Where we're going, we don't need roads
What H.G. Wells' the Time Machine can teach us about the future
There are days where I wonder where it is all going. With our governments increasingly preoccupied with controlling what can and cannot be said online, all signs pointing to (another) financial crisis looming on the horizon, the Ukraine war still escalating with each passing week, potentially towards fatal disaster, and people all around struggling to make ends meet and to simply live their lives. Why is it that despite our society’s many technological marvels, ever-growing knowledge, and historically unprecedented possibilities, we all live in a world of seeming perpetual conflict and crisis? How do we live our lives in a society that is barely fulfilling our psychological and spiritual needs as human beings? Would we not rather escape to a better, more enlightened time, away from this polarisation and division? That is exactly what the protagonist of H.G. Wells’ classic novella the Time Machine decided to do. Join me on a journey through time, as we explore what lessons we can draw from this 19th century book, for the present as well as for the future. The story also has firm roots in the theory of social Darwinism, which Sam W., writer of World-Weary Writer by Sam W, shall be explaining a little more about.
The plot
Let me first make sure you are not completely lost, by briefly explaining what the plot of the Time Machine revolves around. In the story, a scientist, who in enigmatic fashion is solely referred to as ‘the Time Traveller’, builds a time machine so that he can see all that humanity would accomplish in the future. However, instead of finding unparalleled scientific progress and enlightenment, what he finds instead is humanity in its sunset. The people that he first meets, the Eloi, live in blissful ignorance of the past, of all of humanity’s greatest accomplishments and struggles for freedom. Free from danger, free from struggle, they had devolved into “childish simplicity”, as there was no longer any need for those admirable human traits of intelligence or courage. However, it does not take long for the Time Traveller to find out that this is not the whole picture. Below ground, there lives another race of human descendants, the Morlocks, a feral species that cannot stand the light and sustains itself by consuming the Eloi. More on the fascinating history behind these two directions that human evolution takes later. Ultimately, the story raises questions about where civilisation’s endless pursuit of comfort will take us, and whether human dreams of progress and permanence are nothing but fleeting folly.

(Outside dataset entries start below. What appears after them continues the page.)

Definition svc_opendkim : ServiceDef :=
  {| Name := "opendkim"; DisplayName := "opendkim"; SystemdUnits := ["carbonio-opendkim.service"];
     BinaryPath := p_common p +:+ "/sbin/opendkim";
     BinaryArgs := ["-f"; "-x"; p_conf p +:+ "/opendkim.conf"; "-u"; "zextras"]; Detached := false; LogFile := "";
     NeedsRoot := false; PidFile := p_run p +:+ "/opendkim.pid"; ProcessName := p_common p +:+ "/sbin/opendkim";
     GracefulStop := 0; Launch.Dependencies := []; EnableCheck := None; Setup := []; PreStart := []; PostStart := [];
     PreStop := []; ConfigRewrite := []; UseSDNotify := true; CustomStart := None; CustomStop := None;
     UseSystemdForStatus := false; ExternallyManaged := false; Members := []; StopMembersForward := false;
     ForceMembersNoRewrite := false; MemberApplies := None; DetailMember := ""; Wants := []; Component := false;
     IdleWhenDisabled := false; Companions := []; RefreshSignal := None; ArgsFromConfig := None; Ready := ReadyNone;
     Java := None; Mysqld := None; Commands := None; Collectors := None; Direct := None; Heavy := false |}.

Definition svc_freshclam : ServiceDef :=
  {| Name := "freshclam"; DisplayName := "freshclam"; SystemdUnits := ["carbonio-freshclam.service"];
     BinaryPath := p_common p +:+ "/bin/freshclam";
     BinaryArgs := ["--config-file=" +:+ p_conf p +:+ "/freshclam.conf"; "--quiet"; "-d"; "--checks=12"; "--foreground=true"];
     Detached := true; LogFile := ""; NeedsRoot := false; PidFile := p_run p +:+ "/freshclam.pid";
     ProcessName := p_common p +:+ "/bin/freshclam"; GracefulStop := 0; Launch.Dependencies := [];
     EnableCheck := None; Setup := []; PreStart := []; PostStart := []; PreStop := []; ConfigRewrite := [];
     UseSDNotify := true; CustomStart := None; CustomStop := None; UseSystemdForStatus := false;
     ExternallyManaged := false; Members := []; StopMembersForward := false; ForceMembersNoRewrite := false;
     MemberApplies := None; DetailMember := ""; Wants := []; Component := false; IdleWhenDisabled := false;
     Companions := []; RefreshSignal := None; ArgsFromConfig := None; Ready := ReadyNone; Java := None;
     Mysqld := None; Commands := None; Collectors := None; Direct := None; Heavy := false |}.

Definition svc_saslauthd : ServiceDef :=
  {| Name := "saslauthd"; DisplayName := "saslauthd"; SystemdUnits := ["carbonio-saslauthd.service"];
     BinaryPath := p_common p +:+ "/sbin/saslauthd"; BinaryArgs := ["-r"; "-a"; "zimbra"]; Detached := false;
     LogFile := ""; NeedsRoot := false; PidFile := p_run p +:+ "/saslauthd.pid";
     ProcessName := p_common p +:+ "/sbin/saslauthd"; GracefulStop := 0; Launch.Dependencies := [];
     EnableCheck := None; Setup := []; PreStart := []; PostStart := []; PreStop := []; ConfigRewrite := ["sasl"];
     UseSDNotify := false; CustomStart := None; CustomStop := None; UseSystemdForStatus := false;
     ExternallyManaged := false; Members := []; StopMembersForward := false; ForceMembersNoRewrite := false;
     MemberApplies := None; DetailMember := ""; Wants := []; Component := false; IdleWhenDisabled := false;
     Companions := []; RefreshSignal := None; ArgsFromConfig := None; Ready := ReadyNone; Java := None;
     Mysqld := None; Commands := None; Collectors := None; Direct := None; Heavy := false |}.
(* ===== verification/Orchestrate.v ===== *)
(** * Orchestrate: control start, stop and status

    internal/cli/control/orchestrate.go: the order in which a host's services are
    started, stopped and reported, over the controller.  What is printed and the
    disk-space warnings are left out; [rc] is the exit code. *)
From S2P Require Import Prelude Config Services Host ProcIdent Launch Launchers Controller Registry.
Open Scope Z_scope.

Section orchestrate.
Variables (H : Host) (p : paths).
Variable reg : Registry.

Definition svcStatus (ctx : Ctx) (name : string) : M (bool * option Err) := Status H reg ctx name.
Definition svcStart (ctx : Ctx) (name : string) : M (option Err) := Controller.ServiceStart H p false reg (depth reg) ctx name.
Definition svcStop (ctx : Ctx) (name : string) : M (option Err) := Controller.ServiceStop H p reg (depth reg) ctx name.

Definition statusForStart (ctx : Ctx) (name : string) : M (bool + Err) :=
  r ← svcStatus ctx name;
  mret (match (r : bool * option Err) with (_, Some e) => inr (Wrap ("status of " +:+ name) e) | (running, None) => inl running end).

Definition runningForStop (ctx : Ctx) (name : string) : M bool :=
  r ← svcStatus ctx name;
  mret (match (r : bool * option Err) with (_, Some _) => true | (running, None) => running end).

(** ** Start *)
Definition start_if_stopped (ctx : Ctx) (name : string) : M (option Err) :=
  r ← statusForStart ctx name;
  match (r : bool + Err) with
  | inr e => mret (Some e)
  | inl true => mret None
  | inl false => svcStart ctx name
  end.

Definition startBootstrapServices (ctx : Ctx) : M (option Err) :=
  here ← IsLDAPLocal H;
  e ← (if (here : bool) then start_if_stopped ctx "ldap" else mret None);
  match (e : option Err) with Some e => mret (Some e) | None => start_if_stopped ctx "configd" end.

Definition servicesToStart (enabledSet : gset string) : M (list string) :=
  filterM (λ name,
    if String.eqb name "ldap" || String.eqb name "configd" then mret false
    else if bool_decide (name ∈ enabledSet) then mret true
    else IsCustomEnabled reg name) (ControlServiceNames reg).

Definition startOne (ctx startCtx : Ctx) (name : string) : M bool :=
  (if String.eqb name "proxy" then RegenerateResolvers H p ≫= λ _, mret tt else mret tt) ≫= λ _,
  e ← svcStart startCtx name; mret (match (e : option Err) with None => true | Some _ => false end).

Definition statusCounts (counted : option (gset string)) (name : string) : bool :=
  match counted with
  | Some set => bool_decide (name ∈ set)
  | None => negb (String.eqb name "stats") && negb (String.eqb name "logger")
  end.

(** Whether none of the started services that count is known to be down. *)
Definition verifyStarted (ctx : Ctx) (started : list string) : M bool :=
  match started with
  | [] => mret true
  | _ =>
      ctx ← WithProcessSnapshot ctx;
      counted ← StatusListServices H reg;
      down ← filterM (λ name,
        if statusCounts counted name
        then r ← svcStatus ctx name; mret (match (r : bool * option Err) with (false, None) => true | _ => false end)
        else mret false) started;
      mret (bool_decide (down = []))
  end.

Definition startEnabledServices (ctx : Ctx) (enabledSet : gset string) : M Z :=
  toStart ← servicesToStart enabledSet;
  RewriteConfigsFor H p reg toStart ≫= λ _,
  let known := List.filter (λ n, bool_decide (is_Some (lookup_service reg n))) toStart in
  started ← filterM (startOne ctx (WithNoRewriteContext ctx)) known;
  ok ← verifyStarted ctx started;
  mret (if (ok : bool) && bool_decide (started = known) then 0 else 1).

Definition controlStart (ctx : Ctx) : M Z :=
  e ← startBootstrapServices ctx;
  match (e : option Err) with
  | Some _ => mret 1
  | None =>
      r ← DiscoverEnabledServices H p;
      match (r : list string + Err) with
      | inr _ => mret 1
      | inl enabledList => startEnabledServices ctx (list_to_set (map MapLDAPServiceToRegistry enabledList))
      end
  end.

(** ** Stop *)
Definition stop_if_running (ctx : Ctx) (name : string) : M bool :=
  running ← runningForStop ctx name;
  if negb running then mret true
  else e ← svcStop ctx name; mret (match (e : option Err) with None => true | Some _ => false end).

Definition stop_names : list string :=
  List.filter (λ n, negb (String.eqb n "configd") && negb (String.eqb n "ldap") && bool_decide (is_Some (lookup_service reg n)))
    (rev (ControlServiceNames reg)).

Definition stopLDAPIfLocal (ctx : Ctx) : M bool :=
  here ← IsLDAPLocal H; if (here : bool) then stop_if_running ctx "ldap" else mret true.

Definition controlStop (ctx : Ctx) : M Z :=
  failed ← filterM (λ name, ok ← stop_if_running ctx name; mret (negb ok)) stop_names;
  ldap ← stopLDAPIfLocal ctx;
  configd ← stop_if_running ctx "configd";
  mret (if bool_decide (failed = []) && (ldap : bool) && (configd : bool) then 0 else 1).

(** ** Status *)

(** The services to show; [None]: they cannot be discovered, and all are shown. *)
Definition discoverStatusSet : M (option (gset string)) :=
  r ← DiscoverEnabledServices H p;
  mret (match (r : list string + Err) with
        | inr _ => None
        | inl l => Some ({["configd"]} ∪ list_to_set (map MapLDAPServiceToRegistry l))
        end).

Definition ServiceListStatus (ctx : Ctx) (includeComponents : bool) : M (list (string * bool)) :=
  ctx ← WithProcessSnapshot ctx;
  collect (λ name, r ← svcStatus ctx name; mret (Some (name, fst (r : bool * option Err))))
    (if includeComponents then AllServiceNames reg else ControlServiceNames reg).

Definition controlStatus (ctx : Ctx) : M (list (string * bool) * Z) :=
  ctx ← WithProcessSnapshot ctx;
  shown ← discoverStatusSet;
  all ← ServiceListStatus ctx false;
  match (shown : option (gset string)) with
  | None => mret (all, 1)
  | Some set =>
      let rows := List.filter (λ '(name, _), bool_decide (name ∈ set)) all in
      counted ← StatusListServices H reg;
      mret (rows, if existsb (λ '(name, running), negb running && statusCounts counted name) rows then 1 else 0)
  end.
End orchestrate.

Evolution, eugenics, and the future of humanity
Let’s talk about the central theme of the story. In the year '“Eight Hundred and Two Thousand Seven Hundred and One”, the human species has evolved (or devolved depending on your perspective) into two distinct species. To understand what idea Wells, the author of the Time Machine, wanted to express with this unexpected turn of events, we first have to talk about eugenics.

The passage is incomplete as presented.